A practical implication of this definition is that all elements on the main diagonal of a skew-symmetric matrix are zero. That's because for any element \(a_{ii}\), we must have \(a_{ii} = -a_{ii}\), which is only true if \(a_{ii} = 0\).

Some properties of skew-symmetric matrices include:
  • The eigenvalues of skew-symmetric matrices are either zero or purely imaginary.
  • In odd dimensions, skew-symmetric matrices have a determinant of zero.
  • They often arise in physics, particularly in vector products and angular momentum.
Matrix Transpose
Matrix transpose is a basic yet very important operation that involves swapping the rows and columns of a matrix.

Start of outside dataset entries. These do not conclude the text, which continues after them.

(* ===== verification/OutputThms.v ===== *)
(** * Theorems on printing (user/lib/debugf.c, kern/printk.c) *)

From Stdlib Require Import ZArith Lia.
From stdpp Require Import base numbers list strings.
From S2P Require Import Prelude Mmu Print PrintThms Output.

(** ** The console *)
Lemma outputk_app cons b : outputk cons b = cons ++ map u8 b.
Proof.
  revert cons. unfold outputk. induction b as [|c b IH]; intros cons; cbn [foldl map]; [by rewrite app_nil_r|].
  rewrite IH. unfold printcharc. by rewrite <- app_assoc.
Qed.

Lemma foldl_outputk bs : forall cons, foldl outputk cons bs = cons ++ map u8 (concat bs).
Proof.
  induction bs as [|b bs IH]; intros cons; cbn [foldl concat map]; [by rewrite app_nil_r|].
  by rewrite IH, outputk_app, map_app, app_assoc.
Qed.

(** ** The buffer *)

(** All that was printed and what waits in the buffer. *)
Definition content (c : debug_ctx) : list Z := concat (reverse (flushed c)) ++ take (Z.to_nat (pos c)) (buf c).

Record ctx_ok (c : debug_ctx) : Prop := {
  ctx_pos : 0 <= pos c <= BUF_LEN;
  ctx_len : length (buf c) = Z.to_nat BUF_LEN;
  ctx_full : Forall (fun b => length b = Z.to_nat BUF_LEN) (flushed c) }.

Section Buffer.
Context (addr : Z).
Hypothesis addr_ok : 0 <= addr /\ addr + BUF_LEN <= UTOP.

Lemma cons_ok n : 0 <= n <= BUF_LEN -> print_cons_ok addr n = true.
Proof.
  intros Hn. unfold print_cons_ok. unfold BUF_LEN in *. assert (UTOP < 4294967296) by (by vm_compute).
  rewrite u32_small by (unfold is_u32; lia). destruct (Z.ltb_spec UTOP (addr + n)), (Z.leb_spec UTOP addr), (Z.ltb_spec (addr + n) addr); (done || lia || idtac).
Qed.

Lemma append_ok s c : ctx_ok c -> pos c + Z.of_nat (length s) <= BUF_LEN ->
  exists c', append s c = Val tt c' /\ ctx_ok c' /\ content c' = content c ++ s /\
    pos c' = pos c + Z.of_nat (length s) /\ flushed c' = flushed c.
Proof.
  intros [Hp Hl Hf] Hs. eexists. split; [reflexivity|].
  assert (Hu : u32 (pos c + Z.of_nat (length s)) = pos c + Z.of_nat (length s)) by (apply u32_small; unfold is_u32, BUF_LEN in *; lia).
  split; [split; cbn [pos buf flushed]; [lia|by rewrite length_write_at|done]|].
  split; [|by split]. unfold content. cbn [pos buf flushed]. rewrite Hu, <- app_assoc. f_equal.
  rewrite write_at_split by lia. rewrite app_assoc, take_app_length'; [done|].
  rewrite length_app, length_take. lia.
Qed.

Lemma flush_ok c : ctx_ok c -> exists c', debug_flush addr c = Val tt c' /\ content c' = content c /\ pos c' = 0 /\
  length (buf c') = length (buf c) /\
  flushed c' = if pos c =? 0 then flushed c else take (Z.to_nat (pos c)) (buf c) :: flushed c.
Proof.
  intros [Hp Hl Hf]. unfold debug_flush. rewrite bind_gets. destruct (Z.eqb_spec (pos c) 0) as [E|E].
  - by exists c.
  - rewrite cons_ok by done. eexists. split; [reflexivity|]. split; [|by split]. unfold content. cbn [pos buf flushed].
    rewrite reverse_cons, concat_app. cbn. by rewrite !app_nil_r.
Qed.

Lemma output_loop_ok : forall (fuel : nat) (s : list Z) (c : debug_ctx), ctx_ok c -> Z.of_nat (length s) < 2147483648 ->
  (length s + (if (pos c =? BUF_LEN)%Z then 1 else 0) < fuel)%nat ->
  exists c', output_loop addr fuel s c = Val tt c' /\ ctx_ok c' /\ content c' = content c ++ s.
Proof.
  induction fuel as [|fuel IH]; intros s c O Hs Hf; [lia|]. pose proof O as [Hp Hl Hfl]. cbn [output_loop]. rewrite bind_gets.
  rewrite u32_small by (unfold is_u32, BUF_LEN in *; lia). destruct (Z.ltb_spec BUF_LEN (pos c + Z.of_nat (length s))) as [Hgt|Hle].
  - cbv zeta. set (n := Z.to_nat (BUF_LEN - pos c)). assert (Hn : length (take n s) = n) by (rewrite length_take; lia).
    destruct (append_ok (take n s) c O ltac:(rewrite Hn; lia)) as (c1 & E1 & O1 & C1 & P1 & F1). rewrite (bind_val _ _ _ _ _ E1). cbv beta.
    destruct (flush_ok c1 O1) as (c2 & E2 & C2 & P2 & L2 & F2). rewrite (bind_val _ _ _ _ _ E2). cbv beta.
    pose proof O1 as [Hp1 Hl1 Hf1]. assert (Hpc : pos c1 = BUF_LEN) by lia.
    assert (O2 : ctx_ok c2).
    { split; [unfold BUF_LEN; lia|lia|]. rewrite F2, Hpc. cbn. constructor; [|done]. rewrite length_take, Hl1. unfold BUF_LEN. lia. }
    destruct (IH (drop n s) c2 O2) as (c3 & E3 & O3 & C3).
    + rewrite length_drop. lia.
    + rewrite length_drop, P2. cbn [Z.eqb BUF_LEN]. destruct (Z.eqb_spec (pos c) BUF_LEN); lia.
    + exists c3. split; [exact E3|]. split; [done|]. rewrite C3, C2, C1, <- app_assoc. by rewrite take_drop.
  - destruct (append_ok s c O Hle) as (c' & E & O' & C & _). by exists c'.
Qed.

Lemma outputs_ok bs : forall c, ctx_ok c -> Forall (fun b => Z.of_nat (length b) < 2147483648) bs ->
  exists c', for_each bs (debug_output addr) c = Val tt c' /\ ctx_ok c' /\ content c' = content c ++ concat bs.
Proof.
  induction bs as [|b bs IH]; intros c O HF; cbn [for_each concat]; [exists c; by rewrite app_nil_r|].
  apply Forall_cons in HF as [Hb HF].
  destruct (output_loop_ok (2 + length b) b c O Hb) as (c1 & E1 & O1 & C1); [destruct (pos c =? BUF_LEN); lia|].
  unfold debug_output at 1. rewrite (bind_val _ _ _ _ _ E1). cbv beta. destruct (IH c1 O1 HF) as (c2 & E2 & O2 & C2).
  exists c2. split; [done|]. split; [done|]. by rewrite C2, C1, <- app_assoc.
Qed.
End Buffer.

(** [debugf] through its buffer shows on the console what [printk] shows, the concatenation
    of the blocks of [vprintfmt], whatever their lengths and however they straddle the buffer;
    every buffer but the last is handed to the kernel full, and none is empty or longer than
    the buffer. *)
Theorem debugf_printk addr junk fmt ap cons blocks : 0 <= addr -> addr + BUF_LEN <= UTOP ->
  length junk = Z.to_nat BUF_LEN -> vprintfmt (S (length fmt)) fmt ap [] = Done blocks ->
  Forall (fun b => Z.of_nat (length b) < 2147483648) blocks ->
  debugf addr junk fmt ap cons = printk fmt ap cons /\ printk fmt ap cons = Some (cons ++ map u8 (concat blocks)) /\
  exists c last, vdebugf addr fmt ap (mkCtx junk 0 []) = Val tt c /\
    concat (reverse (flushed c)) = concat blocks /\
    flushed c = last ++ drop (length last) (flushed c) /\
    Forall (fun b => length b = Z.to_nat BUF_LEN) (drop (length last) (flushed c)) /\
    (last = [] \/ exists b, last = [b] /\ (0 < length b <= Z.to_nat BUF_LEN)%nat).
Proof.
  intros Ha Ht Hj Hv HF. assert (Hpk : printk fmt ap cons = Some (cons ++ map u8 (concat blocks))).
  { unfold printk. rewrite Hv. by rewrite foldl_outputk. }
  assert (H : exists c last, vdebugf addr fmt ap (mkCtx junk 0 []) = Val tt c /\ concat (reverse (flushed c)) = concat blocks /\
    flushed c = last ++ drop (length last) (flushed c) /\ Forall (fun b => length b = Z.to_nat BUF_LEN) (drop (length last) (flushed c)) /\
    (last = [] \/ exists b, last = [b] /\ (0 < length b <= Z.to_nat BUF_LEN)%nat)).
  { assert (O0 : ctx_ok (mkCtx junk 0 [])) by (split; cbn; [unfold BUF_LEN; lia|done|done]).
    destruct (outputs_ok addr (conj Ha Ht) blocks _ O0 HF) as (c1 & E1 & O1 & C1).
    destruct (flush_ok addr (conj Ha Ht) c1 O1) as (c2 & E2 & C2 & P2 & _ & F2). pose proof O1 as [Hp Hl Hf].
    exists c2, (if pos c1 =? 0 then [] else [take (Z.to_nat (pos c1)) (buf c1)]).
    assert (Hc : concat (reverse (flushed c2)) = concat blocks).
    { unfold content in C1, C2. rewrite P2 in C2. cbn in C1, C2. by rewrite app_nil_r, C1 in C2. }
    split. { unfold vdebugf. rewrite bind_modify, Hv. rewrite (bind_val _ _ _ _ _ E1). exact E2. }
    split; [done|]. rewrite F2. destruct (Z.eqb_spec (pos c1) 0) as [E|E]; cbn.
    - split; [done|]. split; [done|by left].
    - split; [done|]. split; [done|]. right. eexists. split; [done|]. rewrite length_take, Hl. unfold BUF_LEN in *. lia. }
  split; [|by split]. destruct H as (c & last & E & Hc & _). unfold debugf. rewrite E, Hpk, foldl_outputk. by rewrite Hc.
Qed.

Lemma debugf_printk_witness : debugf 2134888448 (replicate (Z.to_nat 1024) 0) [104; 105; 10] [] [62] = printk [104; 105; 10] [] [62].
Proof.
  apply (debugf_printk 2134888448 (replicate (Z.to_nat 1024) 0) [104; 105; 10] [] [62] [[104; 105; 10]]).
  - lia.
  - vm_compute. discriminate.
  - by vm_compute.
  - by vm_compute.
  - repeat constructor.
Defined.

For any given matrix \( \mathbf{A} \), its transpose is denoted as \( \mathbf{A}^{T} \).
  • The element at the \( i^{th} \) row and \( j^{th} \) column of \( \mathbf{A} \) becomes the element at the \( j^{th} \) row and \( i^{th} \) column of \( \mathbf{A}^{T} \).
This operation is straightforward, yet it holds significance in many mathematical formulations and proofs.

Some important points to note about matrix transpose:
  • Transposing a matrix twice will return you to the original matrix, \( \left(\mathbf{A}^{T}\right)^{T} = \mathbf{A} \).
  • Transposition respects addition: \( \left(\mathbf{A} + \mathbf{B}\right)^{T} = \mathbf{A}^{T} + \mathbf{B}^{T} \).
  • It also respects scalar multiplication: \( \left(k\mathbf{A}\right)^{T} = k\mathbf{A}^{T} \), for any scalar \( k \).
Understanding transpose helps in operations involving symmetric and skew-symmetric matrices. It allows us to establish their defining properties, ensuring matrices reach the desired form for specific algebraic operations.